Work request: Set down exactly, from the records below, the line with "r => asked_for" through the line with "- intros ->. cbn. set_solver.", and nothing else.

Data records:
(** What a call may do. *)
Definition allowed (c : Call) (v v' : View) : Prop :=
  match c with
  | SetCredential_ _ => v' = v
  | SetHome id => v' = mkView (connected v) (waiting v) id
  | Update_ rs => exists v1, asked_for (ids_of rs) v v1 /\ pruned (ids_of rs) v1 v'
  | AddServer_ r => asked_for {[rs_ID r]} v v'
  | Tick_ => retried v v'
  end.
Fixpoint allowed_run (cs : list Call) (v v' : View) : Prop :=
  match cs with [] => v' = v | c :: cs => exists v1, allowed c v v1 /\ allowed_run cs v1 v' end.

Lemma asked_none v : asked_for ∅ v v.
Proof. unfold asked_for. set_solver. Qed.
Lemma asked_more a b v v1 v2 : asked_for a v v1 -> asked_for b v1 v2 -> asked_for (a ∪ b) v v2.
Proof. unfold asked_for. intros (-> & H) (-> & H'). split; [done|]. set_solver. Qed.
Lemma retried_refl v : retried v v.
Proof. unfold retried. set_solver. Qed.
Lemma retried_trans v v1 v2 : retried v v1 -> retried v1 v2 -> retried v v2.
Proof. unfold retried. intros (-> & H) (-> & H'). split; [done|]. set_solver. Qed.

(** The servers a call names. *)
Definition named (c : Call) : gset Z :=
  match c with Update_ rs => ids_of rs | AddServer_ r => {[rs_ID r]} | _ => ∅ end.
Lemma allowed_named c v v' : allowed c v v' -> connected v' ∪ waiting v' ⊆ connected v ∪ waiting v ∪ named c.
Proof.
  destruct c as [cred|id|rs|r|]; cbn -[ids_of].
  - intros ->. set_solver.
  - intros ->. cbn. set_solver.
  - intros (v1 & (_ & _ & H1 & _ & H2 & _) & (_ & -> & _ & H3)). set_solver.
  - intros (_ & _ & H1 & _ & H2 & _). set_solver.
  - intros (_ & _ & H1 & H2 & _). set_solver.
Qed.
Lemma run_named cs : forall v v', allowed_run cs v v' -> connected v' ∪ waiting v' ⊆ connected v ∪ waiting v ∪ ⋃ (map named cs).
Proof.
  induction cs as [|c cs IH]; intros v v'; cbn [allowed_run map union_list]; [intros ->; set_solver|].
  intros (v1 & H1%allowed_named & H2%IH). cbn. set_solver.
Qed.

Task solution:
  | AddServer_ r => asked_for {[rs_ID r]} v v'
  | Tick_ => retried v v'
  end.
Fixpoint allowed_run (cs : list Call) (v v' : View) : Prop :=
  match cs with [] => v' = v | c :: cs => exists v1, allowed c v v1 /\ allowed_run cs v1 v' end.

Lemma asked_none v : asked_for ∅ v v.
Proof. unfold asked_for. set_solver. Qed.
Lemma asked_more a b v v1 v2 : asked_for a v v1 -> asked_for b v1 v2 -> asked_for (a ∪ b) v v2.
Proof. unfold asked_for. intros (-> & H) (-> & H'). split; [done|]. set_solver. Qed.
Lemma retried_refl v : retried v v.
Proof. unfold retried. set_solver. Qed.
Lemma retried_trans v v1 v2 : retried v v1 -> retried v1 v2 -> retried v v2.
Proof. unfold retried. intros (-> & H) (-> & H'). split; [done|]. set_solver. Qed.

(** The servers a call names. *)
Definition named (c : Call) : gset Z :=
  match c with Update_ rs => ids_of rs | AddServer_ r => {[rs_ID r]} | _ => ∅ end.
Lemma allowed_named c v v' : allowed c v v' -> connected v' ∪ waiting v' ⊆ connected v ∪ waiting v ∪ named c.
Proof.
  destruct c as [cred|id|rs|r|]; cbn -[ids_of].
  - intros ->. set_solver.
  - intros ->. cbn. set_solver.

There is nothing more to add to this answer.